Some 33.4 million people in the world have HIV, the sexually transmitted human immunodeficiency virus that causes AIDS. Since AIDS emerged in the early 1980s, almost 60 million people have been infected and 25 million have died of HIV-related causes.

Sub-Saharan Africa is by far the worst affected region, accounting for 67 percent of people infected with HIV and 91 percent of all new infections in children, according to United Nations data.

HEALTH WORKERS, EDUCATION PROGRAMMES

Whiteside said health ministries needed to use aid funds now to equip and train health workers and produce safe-sex education programs to combine the importance of AIDS with a better grasp of the long-term impact of the disease on their countries.

The United States and South Africa recently pledged renewed efforts in the fight against AIDS,. In December the international health funding agency UNITAID approved plans for a drug "patent pool" to help make newer HIV and AIDS medicines available at lower prices to poorer countries.

But Whiteside said a growing sense that AIDS is no longer an emergency was bound to feed politicians' desire to be seen to be taking on new threats.

Climate change and the environment are the big issues now, and politicians may abandon the battle against AIDS, he said.

"At the moment, millions of Africans ore on HIV/AIDS treatment courtesy of the Americans, the Global Fund and other donors. Those treatments have to be for life, so if we see a redeployment of funding, people are simply going to die."

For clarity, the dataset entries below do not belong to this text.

(** * praw.models.listing.generator: the ListingGenerator iterator

    A shallow embedding of [ListingGenerator] (src/praw/models/listing/generator.py)
    and the properties of its pagination protocol.

    The Python objects the generator touches are modelled by a small universe
    [pyobj]; the instance attributes by the record [ListingGenerator]; the
    dictionaries that are shared by reference (the caller's [params] and the
    generator's own copy) live in a store indexed by locations; the network
    collaborator [self._reddit.get] is a parameter of the development. *)

From stdpp Require Import gmap strings list fin_maps.

Set Warnings "-register-all".
Local Open Scope Z_scope.

(** ** Python values *)

(** Modelled from the spec: the Page abstraction (class [Listing] of
    praw/models/listing/listing.py, which is not part of the sources at hand):
    an ordered, indexable, length-queryable sequence of items and an [after]
    cursor that is a string or null. *)
Record Listing (A : Type) : Type := MkListing {
  children : list A;
  after : option string
}.
Arguments MkListing {A} _ _.
Arguments children {A} _.
Arguments after {A} _.

(** The objects a fetch may hand back and a listing may contain: [None],
    lists, dicts (with string keys, as decoded from JSON), pages (instances
    of [Listing] or of a subclass), and instances of any other class, which
    have no length, no items and no [after] attribute (a submission, a
    comment, ...). *)
Inductive pyobj : Type :=
| PyNone
| PyObject (name : string)
| PyList (elems : list pyobj)
| PyDict (entries : gmap string pyobj)
| PyListing (page : Listing pyobj).

(** Values of the query-string dictionary: [Union[str, int]]. *)
Inductive pval : Type :=
| PStr (s : string)
| PInt (z : Z).

#[global] Instance pval_eq_dec : EqDecision pval.
Proof. solve_decision. Defined.

(** Exceptions.  [Raised] stands for whatever the fetch collaborator raises
    that is none of the built-in classes below. *)
Inductive exn : Type :=
| StopIteration
| TypeError
| IndexError
| KeyError
| AttributeError
| Raised (cls : string).

Inductive result (A : Type) : Type :=
| Ok (a : A)
| Raise (e : exn).
Arguments Ok {A} _.
Arguments Raise {A} _.

(** ** The built-ins the generator relies on *)
Module Py.

(** [x is None] *)
Definition is_none (o : pyobj) : bool :=
  match o with PyNone => true | _ => false end.

(** [isinstance(x, list)] and [isinstance(x, dict)] *)
Definition is_list (o : pyobj) : bool :=
  match o with PyList _ => true | _ => false end.
Definition is_dict (o : pyobj) : bool :=
  match o with PyDict _ => true | _ => false end.

(** [len(x)]: lists, dicts and listings have a length. *)
Definition len (o : pyobj) : result Z :=
  match o with
  | PyList l => Ok (Z.of_nat (length l))
  | PyDict d => Ok (Z.of_nat (size d))
  | PyListing p => Ok (Z.of_nat (length (children p)))
  | PyNone | PyObject _ => Raise TypeError
  end.

(** [bool(x)]: [None] is false, containers are true when non-empty, a
    listing goes through its [__len__], any other instance is true. *)
Definition truthy (o : pyobj) : bool :=
  match o with
  | PyNone => false
  | PyObject _ => true
  | PyList l => negb (Z.of_nat (length l) =? 0)
  | PyDict d => negb (Z.of_nat (size d) =? 0)
  | PyListing p => negb (Z.of_nat (length (children p)) =? 0)
  end.

(** [l[i]] on a list, with Python's negative indices. *)
Definition index {A : Type} (l : list A) (i : Z) : result A :=
  let n := Z.of_nat (length l) in
  let j := if i <? 0 then i + n else i in
  if (j <? 0) || (n <=? j) then Raise IndexError
  else match l !! Z.to_nat j with
       | Some x => Ok x
       | None => Raise IndexError
       end.

(** [x[i]] for an integer [i]. *)
Definition getitem (o : pyobj) (i : Z) : result pyobj :=
  match o with
  | PyList l => index l i
  | PyListing p => index (children p) i
  | PyDict _ => Raise KeyError
  | PyNone | PyObject _ => Raise TypeError
  end.

(** [x.after] *)
Definition getattr_after (o : pyobj) : result (option string) :=
  match o with
  | PyListing p => Ok (after p)
  | _ => Raise AttributeError
  end.

(** [bool(a)] for a cursor: null and the empty string are false. *)
Definition truthy_cursor (a : option string) : bool :=
  match a with
  | Some s => negb (String.eqb s "")
  | None => false
  end.

(** [a != v] for a cursor [a] and the result [v] of [dict.get]. *)
Definition cursor_ne (a : option string) (v : option pval) : bool :=
  match a, v with
  | None, None => false
  | Some s, Some (PStr s') => negb (String.eqb s s')
  | _, _ => true
  end.

(** [limit or 1024] and friends: [x or d] for an optional integer. *)
Definition int_or (x : option Z) (d : Z) : Z :=
  match x with
  | Some n => if n =? 0 then d else n
  | None => d
  end.

End Py.

(** ** The store and the generator object *)

(** Locations of the dictionaries that are passed around by reference. *)
Abbreviation loc := positive.

(** The instance attributes assigned by [__init__]. *)
Record ListingGenerator : Type := MkGen {
  _exhausted : bool;
  _listing : pyobj;
  _list_index : option Z;
  limit : option Z;
  params : loc;
  url : string;
  yielded : Z
}.

Section Generator.

(** The fetch collaborator [self._reddit.get(url, params=...)]: one blocking
    call against some outside world [W]; it reads the dictionary it is
    given (it does not write to it) and either returns an object or raises. *)
Variable W : Type.
Variable fetch : W → string → gmap string pval → W * result pyobj.

(** [FlairListing(self._reddit, d)] of praw/models/listing/listing.py, which
    is not part of the sources at hand: the wrapper that presents a dict as
    a page. *)
Variable FlairListing : gmap string pyobj → Listing pyobj.

(** The whole program state: the generator, the dictionaries, the outside
    world, and (ghost) the log of fetch calls made so far. *)
Record State : Type := MkState {
  self : ListingGenerator;
  heap : gmap loc (gmap string pval);
  world : W;
  calls : list (string * gmap string pval)
}.

(** *** A state and exception monad *)

Definition M (A : Type) : Type := State → result A * State.

Definition ret {A : Type} (a : A) : M A := λ s, (Ok a, s).

Definition bind {A B : Type} (m : M A) (k : A → M B) : M B :=
  λ s, match m s with
       | (Ok a, s') => k a s'
       | (Raise e, s') => (Raise e, s')
       end.

Definition raise {A : Type} (e : exn) : M A := λ s, (Raise e, s).

Definition lift {A : Type} (r : result A) : M A := λ s, (r, s).

Definition get_self : M ListingGenerator := λ s, (Ok (self s), s).

Definition set_self (f : ListingGenerator → ListingGenerator) : M unit :=
  λ s, (Ok tt, MkState (f (self s)) (heap s) (world s) (calls s)).

Notation "'do' x <- m ; k" := (bind m (λ x, k))
  (at level 10, x name, m at level 100, k at level 200,
   format "'[v' 'do'  x  <-  m ; '/' k ']'").
Notation "m ;; k" := (bind m (λ _, k))
  (at level 100, k at level 200, right associativity).

(** Attribute assignments. *)
Definition set_exhausted (b : bool) : M unit :=
  set_self (λ g, MkGen b (_listing g) (_list_index g) (limit g)
                       (params g) (url g) (yielded g)).
Definition set_listing (o : pyobj) : M unit :=
  set_self (λ g, MkGen (_exhausted g) o (_list_index g) (limit g)
                       (params g) (url g) (yielded g)).
Definition set_list_index (i : option Z) : M unit :=
  set_self (λ g, MkGen (_exhausted g) (_listing g) i (limit g)
                       (params g) (url g) (yielded g)).
Definition set_yielded (n : Z) : M unit :=
  set_self (λ g, MkGen (_exhausted g) (_listing g) (_list_index g) (limit g)
                       (params g) (url g) n).

(** The dictionary behind a reference. *)
Definition deref (h : gmap loc (gmap string pval)) (l : loc) : gmap string pval :=
  default ∅ (h !! l).

(** [self.params.get(k)] *)
Definition params_get (k : string) : M (option pval) :=
  λ s, (Ok (deref (heap s) (params (self s)) !! k), s).

(** [self.params[k] = v]: an update in place of the shared dictionary. *)
Definition params_set (k : string) (v : pval) : M unit :=
  λ s, let l := params (self s) in
       (Ok tt, MkState (self s) (<[l := <[k := v]> (deref (heap s) l)]> (heap s))
                       (world s) (calls s)).

(** [self._reddit.get(self.url, params=self.params)] *)
Definition reddit_get : M pyobj :=
  λ s, let u := url (self s) in
       let d := deref (heap s) (params (self s)) in
       let '(w', r) := fetch (world s) u d in
       (r, MkState (self s) (heap s) w' (calls s ++ [(u, d)])).

(** An integer attribute that may still be [None], used as a number. *)
Definition as_int (i : option Z) : result Z :=
  match i with
  | Some n => Ok n
  | None => Raise TypeError
  end.

(** *** The methods *)

(** [ListingGenerator.__init__(reddit, url, limit, params)], run in a store
    [h] where the caller's [params] argument is [None] or a reference.  The
    values of the dictionary are strings and integers, so the deep copy is a
    new dictionary with the same entries; the new object gets a location
    that is not in use. *)
Definition __init__ (h : gmap loc (gmap string pval)) (w : W)
    (url0 : string) (limit0 : option Z) (params0 : option loc) : State :=
  let copy :=                       (* deepcopy(params) if params else {} *)
    match params0 with
    | Some l => let d := deref h l in
                if negb (Z.of_nat (size d) =? 0) then d else ∅
    | None => ∅
    end in
  let l' := fresh (dom h) in
  MkState (MkGen false PyNone None limit0 l' url0 0)
          (<[l' := <["limit" := PInt (Py.int_or limit0 1024)]> copy]> h)
          w [].

(** [ListingGenerator._next_batch] *)
Definition _next_batch : M unit :=
  do g <- get_self;
  if _exhausted g then raise StopIteration else
  do r <- reddit_get;
  set_listing r ;;
  match r with
  | PyList l =>                                  (* for submission duplicates *)
      do p <- lift (Py.index l 1);
      set_listing p
  | PyDict d => set_listing (PyListing (FlairListing d))
  | _ => ret tt
  end ;;
  set_list_index (Some 0) ;;
  do g <- get_self;
  if negb (Py.truthy (_listing g)) then raise StopIteration else
  do a <- lift (Py.getattr_after (_listing g));
  do old <- params_get "after";
  if Py.truthy_cursor a && Py.cursor_ne a old
  then params_set "after" (PStr (default "" a))   (* [a] is a string here *)
  else set_exhausted true.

Whiteside pointed to "hyper-endemic" African countries like Malawi and Swaziland, where AIDS is so widespread that half of all women aged 25 to 29 have HIV or AIDS.

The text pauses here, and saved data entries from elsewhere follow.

(** * SSL certificate monitor: a shallow embedding of [src/ssl_checker]

    The four scripts [ssl_check.py], [ssl_checkV2.py], [ssl_checkV3.py] and
    [ssl_checker_with_server_and_website.py] share the functions
    [check_ssl_certificate] and [write_to_file] verbatim; they differ in how
    [main] obtains its configuration and in the wording of the messages.

    Python [str] values are modelled by [string]; a character stands for the
    code point of the same number (0..255).  Python [int] is [Z]. *)

From Stdlib Require Import ZArith Ascii String List Lia Bool.
From stdpp Require Import base option list strings pretty gmap.

Local Open Scope Z_scope.


(** ** Python's built-in string operations *)

Module Py.

(** [str.isspace] on one character: the white space of Unicode below 256. *)
Definition isspace (c : ascii) : bool :=
  let n := nat_of_ascii c in
  ((9 <=? n)%nat && (n <=? 13)%nat)
  || ((28 <=? n)%nat && (n <=? 32)%nat)
  || (n =? 133)%nat || (n =? 160)%nat.

Fixpoint lstrip (s : string) : string :=
  match s with
  | String c r => if isspace c then lstrip r else s
  | EmptyString => EmptyString
  end.

Fixpoint rstrip (s : string) : string :=
  match s with
  | String c r =>
      match rstrip r with
      | EmptyString => if isspace c then EmptyString else String c EmptyString
      | r' => String c r'
      end
  | EmptyString => EmptyString
  end.

(** [s.strip()] *)
Definition strip (s : string) : string := rstrip (lstrip s).

(** [c in s] for a one-character string [c]. *)
Fixpoint contains (c : ascii) (s : string) : bool :=
  match s with
  | String d r => if Ascii.eqb d c then true else contains c r
  | EmptyString => false
  end.

(** The split of [s] at its last occurrence of [sep], if there is one. *)
Fixpoint rsplit_last (sep : ascii) (s : string) : option (string * string) :=
  match s with
  | EmptyString => None
  | String c r =>
      match rsplit_last sep r with
      | Some (a, b) => Some (String c a, b)
      | None => if Ascii.eqb c sep then Some (EmptyString, r) else None
      end
  end.

(** [s.rsplit(sep, 1)] *)
Definition rsplit1 (sep : ascii) (s : string) : list string :=
  match rsplit_last sep s with
  | Some (a, b) => [a; b]
  | None => [s]
  end.

(** [s.replace(a, b)] for one-character strings [a] and [b]. *)
Fixpoint replace (a b : ascii) (s : string) : string :=
  match s with
  | String c r => String (if Ascii.eqb c a then b else c) (replace a b r)
  | EmptyString => EmptyString
  end.

(** [s * n] *)
Fixpoint repeat (s : string) (n : nat) : string :=
  match n with
  | O => EmptyString
  | S k => s +:+ repeat s k
  end.

(** [str(n)], which is also how an f-string renders an [int], for an [n]
    of at most [max_str_digits] digits (see below); Python raises
    [ValueError] for a longer one, and no script formats such a number. *)
Definition str (n : Z) : string := pretty n.

Definition isdigit (c : ascii) : bool :=
  let n := nat_of_ascii c in (48 <=? n)%nat && (n <=? 57)%nat.

Definition digit_value (c : ascii) : Z := Z.of_nat (nat_of_ascii c) - 48.

(** The digits of a decimal literal: one or more digits, where single
    underscores may separate digits.  [seen] tells whether the previous
    character was a digit. *)
Fixpoint int_digits (acc : Z) (seen : bool) (s : string) : option Z :=
  match s with
  | EmptyString => if seen then Some acc else None
  | String c r =>
      if isdigit c then int_digits (10 * acc + digit_value c) true r
      else if Ascii.eqb c "_" && seen then int_digits acc false r
      else None
  end.

(** The white space [int] accepts around a literal.  It is not that of
    [str.strip]: the separators 28..31 are not part of it. *)
Definition int_space (c : ascii) : bool :=
  let n := nat_of_ascii c in
  ((9 <=? n)%nat && (n <=? 13)%nat)
  || (n =? 32)%nat || (n =? 133)%nat || (n =? 160)%nat.

Fixpoint int_lstrip (s : string) : string :=
  match s with
  | String c r => if int_space c then int_lstrip r else s
  | EmptyString => EmptyString
  end.

Fixpoint int_rstrip (s : string) : string :=
  match s with
  | String c r =>
      match int_rstrip r with
      | EmptyString => if int_space c then EmptyString else String c EmptyString
      | r' => String c r'
      end
  | EmptyString => EmptyString
  end.

(** [sys.int_info.default_max_str_digits]: the longest decimal text that
    [int] and [str] convert; the scripts leave the limit as it is. *)
Definition max_str_digits : nat := 4300.

Fixpoint count_digits (s : string) : nat :=
  match s with
  | String c r => ((if isdigit c then 1 else 0) + count_digits r)%nat
  | EmptyString => 0%nat
  end.

(** An unsigned literal: refused when it has more than [max_str_digits]
    digits. *)
Definition int_literal (t : string) : option Z :=
  if (count_digits t <=? max_str_digits)%nat then int_digits 0 false t
  else None.

(** [int(s)]: [None] stands for [ValueError].  White space around the
    literal is dropped and one sign is accepted. *)
Definition int (s : string) : option Z :=
  match int_rstrip (int_lstrip s) with
  | String "+" r => int_literal r
  | String "-" r => Z.opp <$> int_literal r
  | t => int_literal t
  end.

End Py.

(** ** The world a script runs in *)

(** Exceptions that occur in the scripts.  [KeyboardInterrupt] and
    [SystemExit] derive from [BaseException] only; the others are
    subclasses of [Exception]. *)
Inductive exn :=
  | KeyboardInterrupt
  | SystemExit (code : Z)
  | TimeoutExpired (msg : string)
  | ValueError (msg : string)
  | UnboundLocalError (msg : string)
  | OverflowError (msg : string)
  | OSError (msg : string).

Definition is_Exception (e : exn) : bool :=
  match e with
  | KeyboardInterrupt | SystemExit _ => false
  | _ => true
  end.

(** [str(e)] *)
Definition exn_str (e : exn) : string :=
  match e with
  | KeyboardInterrupt => ""
  | SystemExit c => Py.str c
  | TimeoutExpired m | ValueError m | UnboundLocalError m | OverflowError m
  | OSError m => m
  end.

(** What [subprocess.run(cmd, capture_output=True, text=True, timeout=30)]
    can do: the child ends within the timeout, it does not
    ([TimeoutExpired] is raised), or the call fails with another exception
    (an [OSError], for instance when [bash] cannot be started); [msg] is the
    text of the exception. *)
Inductive proc_behaviour :=
  | Exits (returncode : Z) (stdout stderr : string)
  | TimesOut (msg : string)
  | Fails (msg : string).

Prevention programs are crucial in such countries, he said, but are often patchy and suffer from governments' lack of leadership and cross-department, long-term vision.

Though clearly a personal and community disease, AIDS also threatens civil institutions like the health, agriculture and education sectors, which are needed to cut poverty, spur economic growth and raise living standards.

"We don't seem to have got our head around prevention in the hyper-endemic countries," he said. "We've still got new cases occurring -- and that's ridiculous, it's stupid, especially when you look ahead and see what that means in terms of the numbers of people that will need treatment. If we don't put our effort into prevention, we're likely to see more waves."